I'm sorry, I completely missed this post in my haste to reply to the quotes issue.
You can indeed use regular expressions though splitting is IMO easier for those unfamiliar with regex, though less powerful of course.
You're also right about global Split(), it should be
VB Code:
Dim SplitsArray() As String = ResourceStream.Split("}"c)
-
Jan 2nd, 2007, 03:01 AM
#17
Thread Starter
Hyperactive Member
Re: [2005] Parsing Text
I can't help but think that the structure of of the format really looks like XML:
Code:
<section name="SECTION_1">
<Property name="ControlName">Button</Property>
<Property name="fieldName">ButtonItem1</Property>
<Property name="xpos">489</Property>
<Property name="ypos">400</Property>
<Property name="zpos">290</Property>
<Property name="wide">400</Property>
<Property name="tall">180</Property>
<Property name="autoResize">0</Property>
<Property name="pinCorner">0</Property>
<Property name="visible">1</Property>
<Property name="enabled">1</Property>
<Property name="tabPosition">0</Property>
<Property name="settitlebarvisible">1</Property>
<Property name="title">Hellow World!</Property>
<Property name="sizable">0</Property>
</section>
Code:
"SECTION_1"
{
"ControlName" "Button"
"fieldName" "ButtonItem1"
"xpos" "489"
"ypos" "400"
"zpos" "290"
"wide" "400"
"tall" "180"
"autoResize" "0"
"pinCorner" "0"
"visible" "1"
"enabled" "1"
"tabPosition" "0"
"settitlebarvisible" "1"
"title" "Hellow World!"
"sizable" "0"
}
-
Jan 2nd, 2007, 03:17 AM
#18
Fanatic Member
Re: [2005] Parsing Text
It does indeed look like XML but I guess the designer wanted to avoid redundant closining tags and was more geard towards JSON. This format is sometimes used as a subsititute to the XML in AJAX. But then its proper format has a colon between the variable and the value like below
VB Code:
"SECTION_1" :
{
"ControlName" : "Button"
"fieldName": "ButtonItem1"
"xpos" :"489"
"ypos" : "400"
"zpos" :"290"
"wide" : "400"
"tall" : "180"
"autoResize": "0"
"pinCorner" :"0"
"visible" :"1"
"enabled" :"1"
"tabPosition" :"0"
"settitlebarvisible": "1"
"title": "Hellow World!"
"sizable" :"0"
}
By the way it would seem your key/value is seperated by a TAB character, if thats the case then splitting them is much easier, just split each line on TAB and remove double quotes.

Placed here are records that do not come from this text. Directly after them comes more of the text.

(* ===== verification/TechProfile.v ===== *)
(** * Technology-profile accessors

    The methods of [TechProfileMgr] (voltha-lib-go's techprofile package, in
    src/vendor) that read a technology-profile instance without touching the
    key-value store.  The two methods that allocate ids from the store are
    operations of the environment ([Env] of Runtime). *)
From S2P Require Import Prelude Utils Proto Config Runtime.

Definition isMulticastGem (isMulticastAttrValue : string) : bool :=
  negb (bool_decide (isMulticastAttrValue = "")) &&
  (bool_decide (isMulticastAttrValue = "True") || bool_decide (isMulticastAttrValue = "true")
   || bool_decide (isMulticastAttrValue = "TRUE")).

Definition sched_config (s : SchedulerAttributes) : SchedulerConfig :=
  {| sc_Direction := sa_Direction s; sc_AdditionalBw := sa_AdditionalBw s;
     sc_Priority := sa_Priority s; sc_Weight := sa_Weight s;
     sc_SchedPolicy := sa_QSchedPolicy s |}.

Definition GetUsScheduler (tpInstance : option TechProfileInstance)
    : prog (option SchedulerConfig) :=
  tp ← deref tpInstance;
  s ← deref (UsScheduler tp);
  Ret (Some (sched_config s)).

Definition GetDsScheduler (tpInstance : option TechProfileInstance)
    : prog (option SchedulerConfig) :=
  tp ← deref tpInstance;
  s ← deref (DsScheduler tp);
  Ret (Some (sched_config s)).

Definition GetTrafficScheduler (tpInstance : option TechProfileInstance)
    (SchedCfg : option SchedulerConfig) (ShapingCfg : TrafficShapingInfo)
    : prog TrafficScheduler :=
  cfg ← deref SchedCfg;
  tp ← deref tpInstance;
  us ← deref (UsScheduler tp);
  Ret {| ts_Direction := sc_Direction cfg; ts_AllocId := sa_AllocId us;
         ts_Scheduler := cfg; ts_TrafficShapingInfo := ShapingCfg |}.

Definition queue_of_gem (direction : Direction) (g : GemPortAttributes) : TrafficQueue :=
  let encryp := bool_decide (gp_AesEncryption g = "True") in
  {| tq_Direction := direction; tq_GemportId := gp_GemportId g; tq_PbitMap := gp_PbitMap g;
     tq_AesEncryption := encryp; tq_SchedPolicy := gp_SchedulingPolicy g;
     tq_Priority := gp_PriorityQ g; tq_Weight := gp_Weight g;
     tq_DiscardPolicy := gp_DiscardPolicy g |}.

(** The slice result is never nil when the error is nil. *)
Definition GetTrafficQueues (tp : option TechProfileInstance) (direction : Direction)
    : prog (option (list TrafficQueue) * option GoError) :=
  if decide (direction = Direction_UPSTREAM) then
    tp ← deref tp;
    Ret (Some (foldl (fun GemPorts g => GemPorts ++ [queue_of_gem direction g]) []
                 (UpstreamGemPortAttributeList tp)), None)
  else if decide (direction = Direction_DOWNSTREAM) then
    tp ← deref tp;
    Ret (Some (foldl (fun GemPorts g =>
                 if isMulticastGem (gp_IsMulticast g) then GemPorts
                 else GemPorts ++ [queue_of_gem direction g]) []
                 (DownstreamGemPortAttributeList tp)), None)
  else Ret (None, Some (ErrorsNew
         "downstream gem port traffic queue creation failed due to unsupported direction")).

(** The queues of one direction as a filtered map over the gem ports. *)
Definition traffic_queues (tp : TechProfileInstance) (direction : Direction) : list TrafficQueue :=
  match direction with
  | Direction_UPSTREAM => queue_of_gem direction <$> UpstreamGemPortAttributeList tp
  | Direction_DOWNSTREAM =>
      queue_of_gem direction <$>
        filter (fun g => isMulticastGem (gp_IsMulticast g) = false) (DownstreamGemPortAttributeList tp)
  | Direction_BIDIRECTIONAL => []
  end.

Lemma GetTrafficQueues_eq tp d :
  d <> Direction_BIDIRECTIONAL ->
  GetTrafficQueues (Some tp) d = Ret (Some (traffic_queues tp d), None).
Proof.
  assert (forall l acc, foldl (fun GemPorts g => GemPorts ++ [queue_of_gem d g]) acc l
    = acc ++ (queue_of_gem d <$> l)) as Hus.
  { intros l. induction l as [|g l IH]; intros acc; csimpl; [by rewrite app_nil_r|].
    by rewrite IH, <-app_assoc. }
  assert (forall l acc, foldl (fun GemPorts g =>
      if isMulticastGem (gp_IsMulticast g) then GemPorts else GemPorts ++ [queue_of_gem d g]) acc l
    = acc ++ (queue_of_gem d <$> filter (fun g => isMulticastGem (gp_IsMulticast g) = false) l))
    as Hds.
  { intros l. induction l as [|g l IH]; intros acc; csimpl; [by rewrite app_nil_r|].
    rewrite filter_cons. destruct (isMulticastGem (gp_IsMulticast g)); csimpl.
    - by rewrite IH.
    - by rewrite IH, <-app_assoc. }
  intros Hd. unfold GetTrafficQueues, traffic_queues. destruct d; [..|done].
  - rewrite decide_True by done. cbn. by rewrite Hus.
  - rewrite decide_False, decide_True by done. cbn. by rewrite Hds.
Qed.

(** C33. [GetTrafficQueues] builds its slice by appending in a loop; the result is a
    filtered map: all the upstream gem ports, or the downstream ones that are not
    multicast, in order, each as a queue of its own.  Any other direction is an
    error, and a nil instance a panic. *)
Theorem GetTrafficQueues_reference (tp : option TechProfileInstance) (direction : Direction) :
  GetTrafficQueues tp direction =
  match direction, tp with
  | Direction_BIDIRECTIONAL, _ =>
      Ret (None, Some (ErrorsNew "downstream gem port traffic queue creation failed due to unsupported direction"))
  | _, None => Panic NilDereference
  | Direction_UPSTREAM, Some tp => Ret (Some (queue_of_gem direction <$> UpstreamGemPortAttributeList tp), None)
  | Direction_DOWNSTREAM, Some tp =>
      Ret (Some (queue_of_gem direction <$>
                   filter (fun g => isMulticastGem (gp_IsMulticast g) = false) (DownstreamGemPortAttributeList tp)),
           None)
  end.
Proof. destruct direction, tp; try done; by apply GetTrafficQueues_eq. Qed.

Using VB.NET 2003/.NET 1.1/C# 2.0
http://del.icio.us/rajoo
Blow your mind, smoke gunpowder
Ashes to ashes, dust to dust
If God won't have you, the devil will. - Author unknown
Don't follow me, I'm lost too ...
-
Jan 2nd, 2007, 03:19 AM
#19
Re: [2005] Parsing Text
JSON wouldn't have quotes around names, only values.
-
Jan 2nd, 2007, 03:35 AM
#20
Fanatic Member
Re: [2005] Parsing Text
JSON wouldn't have quotes around names, only values.
Not to get side tracked from the main thread but it can. Here's a sample from http://www.json.org/js.html
Code:
var myJSONObject = {"bindings": [
{"ircEvent": "PRIVMSG", "method": "newURI", "regex": "^http://.*"},
{"ircEvent": "PRIVMSG", "method": "deleteURI", "regex": "^delete.*"},
{"ircEvent": "PRIVMSG", "method": "randomURI", "regex": "^random.*"}
]
};
Using VB.NET 2003/.NET 1.1/C# 2.0
http://del.icio.us/rajoo
Blow your mind, smoke gunpowder
Ashes to ashes, dust to dust
If God won't have you, the devil will. - Author unknown
Don't follow me, I'm lost too ...
-
Jan 2nd, 2007, 03:51 AM
#21
Re: [2005] Parsing Text
Ah... yes, it can, but it needn't.
-
Jan 6th, 2007, 11:28 PM
#22
Thread Starter
Hyperactive Member
Re: [2005] Parsing Text
Okay, I'm able to parse PropertyName and PropertyValue, but I run across errors when I leave section names' in because I'm using tab a s delimnator:
As well, is it possible to specify in the .Split an infinite amount of tabs? Meaning in the source file, it can have only 1 tab at the moment, is it possible for it to contain 3 or 4 or 5 tabs and still be read.
Here's what I have for code so far:
VB Code:
ListView1.Items.Clear()
Dim ResourceStream As String = resData.Text
Dim SplitsArray() As String = Regex.Split(ResourceStream, "{", RegexOptions.Multiline)
Dim Lines()
Dim i As Integer
For i = 0 To SplitsArray.GetUpperBound(0)
Lines = Regex.Split(SplitsArray(i), Environment.NewLine, RegexOptions.Multiline)
For Each LineItem As String In Lines
LineItem = LineItem.Trim()
If LineItem.StartsWith(Convert.ToChar(34)) Then
' add code to detect the next double quote after the
' the first one and then the next etc.
Dim FinalDude() As String = LineItem.Split(ControlChars.Tab)
Dim newItem As ListViewItem = ListView1.Items.Add(FinalDude(0))
newItem.Name = FinalDude(0)
newItem.SubItems.Add(FinalDude(1))
End If
Next
Next
-
Jan 7th, 2007, 09:13 AM
#23
Hyperactive Member
Re: [2005] Parsing Text
I'd use InStr to find the section title first, before splitting ANYTHING. Otherwise, if your document is large in size and has several sections, using split without first narrowing down your search will bog your code down a bit.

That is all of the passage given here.